(* ===== verification/ServerSpec.v ===== *)
(** * What packets and calls do to the server

    Which packets are ignored, that handling a packet terminates normally, what a
    response leaves in the cache, what registration does on every branch, and that
    unregistration is its inverse. *)

From S2P Require Export ProbingSpec BrowserSafety.

Section ServerSpec.
  Context `{UnicodeTables, MapOrder}.

(** ** The cache after a response *)

Lemma cache_records_other clk i rrs s key :
  (forall r, r ∈ rrs -> rrKey (rr_Name r) (rr_Type r) <> key) ->
  s_cache (cache_records clk i rrs s) !! key = s_cache s !! key.
Proof.
  revert i s. induction rrs as [|rr rrs IH]; intros i s Hne; cbn [cache_records]; [done|].
  rewrite IH by (intros r Hr; apply Hne; by right).
  assert (Hk : rrKey (rr_Name rr) (rr_Type rr) <> key) by (apply Hne; by left).
  case_if; cbn [with_cache with_passive s_cache].
  - unfold Remove. by rewrite lookup_delete_ne.
  - by rewrite Upsert_other by done.
Qed.

Lemma cache_records_app clk i pre rrs s :
  cache_records clk i (pre ++ rrs) s
  = cache_records clk (i + length pre) rrs (cache_records clk i pre s).
Proof.
  revert i s. induction pre as [|rr pre IH]; intros i s; cbn [app cache_records length].
  { by rewrite Nat.add_0_r. }
  rewrite IH. by replace (S i + length pre) with (i + S (length pre)) by lia.
Qed.

Lemma notify_records_cache clk i rrs s s' :
  notify_records clk i rrs s = Ok s' -> s_cache s' = s_cache s.
Proof.
  revert i s. induction rrs as [|rr rrs IH]; intros i s Hr; cbn [notify_records] in Hr.
  { by injection Hr as ->. }
  apply result_bind_Ok in Hr as (s1 & H1 & Hr%IH). rewrite Hr.
  case_if_in H1; [by injection H1 as <-|]. unfold notifyAddition in H1.
  by apply result_bind_Ok in H1 as (m & _ & [= <-]).
Qed.

(** ** Totality *)

Lemma cache_records_bheap clk i rrs s : s_bheap (cache_records clk i rrs s) = s_bheap s.
Proof.
  revert i s. induction rrs as [|rr rrs IH]; intros i s; cbn [cache_records]; [done|].
  rewrite IH. by case_if.
Qed.

Lemma cache_records_browsers clk i rrs s : s_browsers (cache_records clk i rrs s) = s_browsers s.
Proof.
  revert i s. induction rrs as [|rr rrs IH]; intros i s; cbn [cache_records]; [done|].
  rewrite IH. by case_if.
Qed.

(** Without browsers there is nobody to notify. *)
Lemma notify_records_no_browsers clk rrs : forall i s,
  s_browsers s = ∅ -> exists s', notify_records clk i rrs s = Ok s' /\ s_bheap s' = s_bheap s.
Proof.
  induction rrs as [|rr rrs IH]; intros i s Hb; cbn [notify_records]; [by eexists|].
  assert (Hv : (visit i (map_to_list (s_browsers s))).*2 = []).
  { rewrite Hb, map_to_list_empty. apply fmap_nil_inv with (f := id). rewrite list_fmap_id.
    apply Permutation_nil_r. by rewrite visit_perm. }
  unfold notifyRemoval, notifyAddition. rewrite Hv. case_if; cbn [mbind result_bind notify_browsers foldl];
    destruct (IH (S i) (with_bheap (s_bheap s) s) Hb) as (s' & -> & E); by exists s'.
Qed.

Lemma handleProbes_bheap nss : forall n s s' outs,
  handleProbes n nss s = Ok (s', outs) -> s_bheap s' = s_bheap s.
Proof.
  induction nss as [|ns nss IH]; intros n s s' outs; cbn [handleProbes]; [by intros [= <- _]|].
  intros Hr. apply result_bind_Ok in Hr as ([s1 out] & H1 & Hr).
  apply result_bind_Ok in Hr as ([s2 outs2] & H2 & [= <- _]). rewrite (IH _ _ _ _ H2).
  unfold handleProbe in H1. by apply result_bind_Ok in H1 as ([h o] & _ & [= <- _]).
Qed.

Lemma trackPassiveQueries_bheap clk i qs s : s_bheap (trackPassiveQueries clk i qs s) = s_bheap s.
Proof.
  revert i s. induction qs as [|q qs IH]; intros i s; cbn [trackPassiveQueries]; [done|]. by rewrite IH.
Qed.

Lemma handleQuery_bheap clk msg from s s' outs :
  handleQuery clk msg from s = Ok (s', outs) -> s_bheap s' = s_bheap s.
Proof.
  unfold handleQuery. intros Hr. apply result_bind_Ok in Hr as ([s1 out] & H1%handleProbes_bheap & [= <- _]).
  rewrite <- H1. unfold track_query. cbv zeta. case_if; [done|]. apply trackPassiveQueries_bheap.
Qed.

(** Filling in a default twice changes nothing. *)
Lemma fill_idem {A} `{EqDecision A} (x d : list A) :
  (if bool_decide ((if bool_decide (x = []) then d else x) = []) then d
   else if bool_decide (x = []) then d else x) = (if bool_decide (x = []) then d else x).
Proof.
  destruct (bool_decide_reflect (x = [])) as [->|Hx]; [by destruct (bool_decide (d = []))|].
  by rewrite bool_decide_false.
Qed.

(** ** Properties *)

Lemma invalid_mDNS m :
  Opcode m <> 0%Z \/ (IsResponse m = true /\ RCode m <> 0%Z) -> IsValidmDNS m = false.
Proof.
  unfold IsValidmDNS. destruct (Z.eqb_spec (Opcode m) 0); [|done].
  intros [|[-> Hr]]; [done|]. by rewrite (proj2 (Z.eqb_neq _ _) Hr).
Qed.


(** C20: Packet handling never panics as long as names are in ASCII: in every
    reachable world whose browsers look for ASCII service types and know ASCII
    instance names, any bytes from anywhere are handled, provided that, if they are
    a message, the targets of its PTR records are in ASCII; and the browsers stay
    so.  A server without browsers handles every packet. *)
Theorem packet_handling_total w clk data from :
  reachable w -> browsers_ascii (w_server w) ->
  (forall m, UnpackMessage data = Ok m ->
     s_browsers (w_server w) = ∅ \/ Forall ptr_ascii (m_Answers m ++ m_Additionals m)) ->
  exists s' outs, handlePacket clk data from (w_server w) = Ok (s', outs) /\ browsers_ascii s'.
Proof.
  intros Hw%reachable_inv%world_probing_open Hb Hptr. unfold handlePacket.
  case_if; [by eexists _, _|]. destruct (UnpackMessage data) as [m|]; [|by eexists _, _].
  case_if; [case_if; by eexists _, _|]. case_if; [by eexists _, _|]. case_if; [by eexists _, _|].
  case_if.
  - destruct (handleQuery_ok clk m from (w_server w) Hw) as (s' & outs & E & _).
    rewrite E. eexists _, _. split; [done|]. unfold browsers_ascii.
    by rewrite (handleQuery_bheap _ _ _ _ _ _ E).
  - unfold handleResponse. set (rrs := m_Answers m ++ m_Additionals m) in *.
    set (s1 := cache_records _ 0 rrs (w_server w)).
    assert (Hs1 : browsers_ascii s1) by (unfold browsers_ascii, s1; by rewrite cache_records_bheap).
    destruct (Hptr m eq_refl) as [Hnone|Hall].
    + destruct (notify_records_no_browsers (λ path, clk (1 :: path)) rrs 0 s1) as (s' & E & Hs').
      { unfold s1. by rewrite cache_records_browsers. }
      cbn zeta. rewrite E. cbn [mbind result_bind]. eexists _, _. split; [done|].
      unfold browsers_ascii. by rewrite Hs'.
    + destruct (notify_records_safe (λ path, clk (1 :: path)) rrs 0 s1 Hall Hs1) as (s' & E & Hs').
      cbn zeta. rewrite E. cbn [mbind result_bind]. by eexists _, _.
Qed.

(** C32: The last word on a name and type counts.  After a response is handled, a
    record that is the last of its name and type in it is found in the cache until
    its TTL has run out, or, if it is a goodbye, nothing is found there. *)
Theorem response_last_word clk msg s s' pre rr post :
  handleResponse clk msg s = Ok s' ->
  m_Answers msg ++ m_Additionals msg = pre ++ rr :: post ->
  (forall r, r ∈ post -> rrKey (rr_Name r) (rr_Type r) <> rrKey (rr_Name rr) (rr_Type rr)) ->
  let key := rrKey (rr_Name rr) (rr_Type rr) in
  (rr_TTL rr = 0%Z -> forall now, Lookup now key (s_cache s') = []) /\
  (rr_TTL rr <> 0%Z -> forall now, (now < clk [0%nat; length pre] + ttl_duration rr)%Z ->
     exists r, r ∈ Lookup now key (s_cache s') /\ rr_id r = rr_id rr /\ rr_TTL r = rr_TTL rr).
Proof.
  intros Hr Eall Hpost key. unfold handleResponse in Hr. rewrite Eall in Hr.
  apply notify_records_cache in Hr. rewrite cache_records_app in Hr.
  cbn [cache_records Nat.add] in Hr. set (s1 := cache_records _ 0 pre s) in Hr.
  set (s2 := if (rr_TTL rr =? 0)%Z then _ else _) in Hr.
  assert (Ekey : s_cache s' !! key = s_cache s2 !! key) by (rewrite Hr; by apply cache_records_other).
  assert (Erec : records_of (s_cache s') key = records_of (s_cache s2) key)
    by (unfold records_of; by rewrite Ekey).
  split.
  - intros Httl now. unfold Lookup. rewrite Erec. unfold s2. rewrite Httl. cbn. unfold records_of, Remove.
    by rewrite lookup_delete_eq.
  - intros Httl now Hnow. unfold s2 in Erec. rewrite (proj2 (Z.eqb_neq _ _) Httl) in Erec.
    cbn [with_cache with_passive s_cache] in Erec.
    destruct (Upsert_records (clk [0; length pre]) rr (s_cache s1))
      as (l1 & cr & l2 & E & Hid & Ht & Hexp & _). fold key in E.
    exists (cr_rr cr). split; [|done]. apply elem_of_Lookup. exists cr. rewrite Erec, E.
    split_and!; [set_solver|done|lia].
Qed.

(** The instance a caller gave, with what it left out filled in: the domain and the host
    name of the server's configuration, the addresses of the host. *)
Definition completed (s : Server) (given svc : ServiceInstance) : Prop :=
  si_Type svc = si_Type given /\ si_Name svc = si_Name given /\ si_Port svc = si_Port given /\
  si_Text svc = si_Text given /\ si_Priority svc = si_Priority given /\
  si_Weight svc = si_Weight given /\ si_TTL svc = si_TTL given /\
  (si_Domain given <> [] -> si_Domain svc = si_Domain given) /\
  (si_Domain given = [] -> si_Domain svc = cfg_Domain (s_config s)) /\
  (si_Host given <> [] -> si_Host svc = si_Host given) /\
  (si_Host given = [] -> si_Host svc = cfg_HostName (s_config s)) /\
  (si_IPs given <> [] -> si_IPs svc = si_IPs given) /\
  (si_IPs given = [] -> si_IPs svc = s_hostIPs s).

Lemma fill_cases {A} `{EqDecision A} (x d : list A) :
  (x <> [] -> (if bool_decide (x = []) then d else x) = x) /\
  (x = [] -> (if bool_decide (x = []) then d else x) = d).
Proof. by case_bool_decide. Qed.

Lemma with_defaults_completed s given : completed s given (with_defaults s given).
Proof. unfold completed. cbn. split_and!; try done; by apply fill_cases. Qed.

(** Registering again, and unregistering, what was just registered. *)
Lemma registered_again ip s s1 outs :
  RegisterService ip s = (s1, Ok outs) -> forall given, s_instances s !! ip = Some given ->
  (RegisterService ip s1).2 = Err (ErrServiceRegistered (InstanceName (with_defaults s given))) /\
  exists s2, UnregisterService ip s1 = (s2, Ok []) /\ s_services s2 = s_services s.
Proof.
  unfold RegisterService at 1. intros Hr given Hi. rewrite Hi in Hr.
  destruct (bool_decide _ || _) eqn:Ebad; [done|]. revert Hr.
  set (c := with_defaults s given). cbn zeta. cbn [with_instances s_services s_heap s_instances].
  destruct (s_services s !! service_key c) eqn:Hk; [done|]. intros [= <- <-].
  assert (Hidem : forall s', s_config s' = s_config s -> s_hostIPs s' = s_hostIPs s ->
    with_defaults s' c = c).
  { intros s' Ec Ei. unfold c, with_defaults. rewrite Ec, Ei. cbn. by rewrite !fill_idem. }
  split.
  - unfold RegisterService.
    cbn [with_services with_heap with_instances s_instances s_services s_heap s_config s_hostIPs].
    rewrite lookup_insert_eq. change (si_Name c) with (si_Name given).
    change (si_Type c) with (si_Type given). rewrite Ebad, Hidem by done. cbn zeta.
    cbn [with_services with_heap with_instances s_instances s_services s_heap s_config s_hostIPs].
    by rewrite lookup_insert_eq.
  - unfold UnregisterService. cbn. rewrite !lookup_insert_eq. eexists.
    split; [reflexivity|]. cbn. by rewrite delete_insert_id.
Qed.

(** C33: Registration and unregistration.  The instance a caller registers is completed
    and nothing it gave is changed: an empty domain, host or address list is filled in
    from the server, every other field stays.  Registration fails, and leaves the
    registered services as they are, exactly when the name or the type is empty or the
    completed instance's name is taken.  Otherwise it files a fresh idle service with
    the records generated from the completed instance under that name, changes no other
    entry, and starts its probing; then the same instance cannot be registered again,
    and unregistering it restores the registered services and sends nothing, as it was
    not announced. *)
Theorem register_unregister ip s given :
  s_instances s !! ip = Some given ->
  exists svc, completed s given svc /\
    match RegisterService ip s with
    | (s1, Ok outs) =>
        si_Name given <> [] /\ si_Type given <> [] /\ s_services s !! service_key svc = None /\
        s_instances s1 = <[ip := svc]> (s_instances s) /\
        exists p rs,
          s_services s1 = <[service_key svc := p]> (s_services s) /\
          s_heap s !! p = None /\ s_heap s1 = <[p := rs]> (s_heap s) /\ outs = [Probe p] /\
          rs_state rs = stateIdle /\ rs_records rs = generateServiceRecords svc /\
          (RegisterService ip s1).2 = Err (ErrServiceRegistered (InstanceName svc)) /\
          exists s2, UnregisterService ip s1 = (s2, Ok []) /\ s_services s2 = s_services s
    | (s1, Err e) =>
        s_services s1 = s_services s /\ s_heap s1 = s_heap s /\
        ((e = ErrServiceNameType /\ (si_Name given = [] \/ si_Type given = [])) \/
         (e = ErrServiceRegistered (InstanceName svc) /\ is_Some (s_services s !! service_key svc)))
    end.
Proof.
  intros Hi. exists (with_defaults s given). split; [apply with_defaults_completed|].
  destruct (RegisterService ip s) as [s1 r] eqn:Hr. pose proof (registered_again ip s s1) as Hagain.
  rewrite Hr in Hagain. revert Hr Hagain. unfold RegisterService at 1. rewrite Hi.
  destruct (bool_decide _ || _) eqn:Ebad.
  { intros [= <- <-] _. split_and!; [done|done|]. left. split; [done|].
    apply orb_true_iff in Ebad as [?%bool_decide_eq_true|?%bool_decide_eq_true]; auto. }
  apply orb_false_iff in Ebad as [Hn%bool_decide_eq_false Ht%bool_decide_eq_false].
  cbn zeta. cbn [with_instances s_services s_heap s_instances].
  destruct (s_services s !! service_key _) eqn:Hk; intros [= <- <-] Hagain.
  { split_and!; [done|done|]. right. by split; [|eexists]. }
  destruct (Hagain _ eq_refl given eq_refl) as [Herr Hun]. split_and!; [done|done|done|done|].
  eexists _, _. split_and!; [reflexivity | | reflexivity | reflexivity | done | done | exact Herr | exact Hun].
  apply not_elem_of_dom, is_fresh.
Qed.

End ServerSpec.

## YOUR INSTRUCTIONS
Lines of the listing above that hold the string "Hidem" should each be copied.

## REPLY TO THE TASK
  assert (Hidem : forall s', s_config s' = s_config s -> s_hostIPs s' = s_hostIPs s ->
    change (si_Type c) with (si_Type given). rewrite Ebad, Hidem by done. cbn zeta.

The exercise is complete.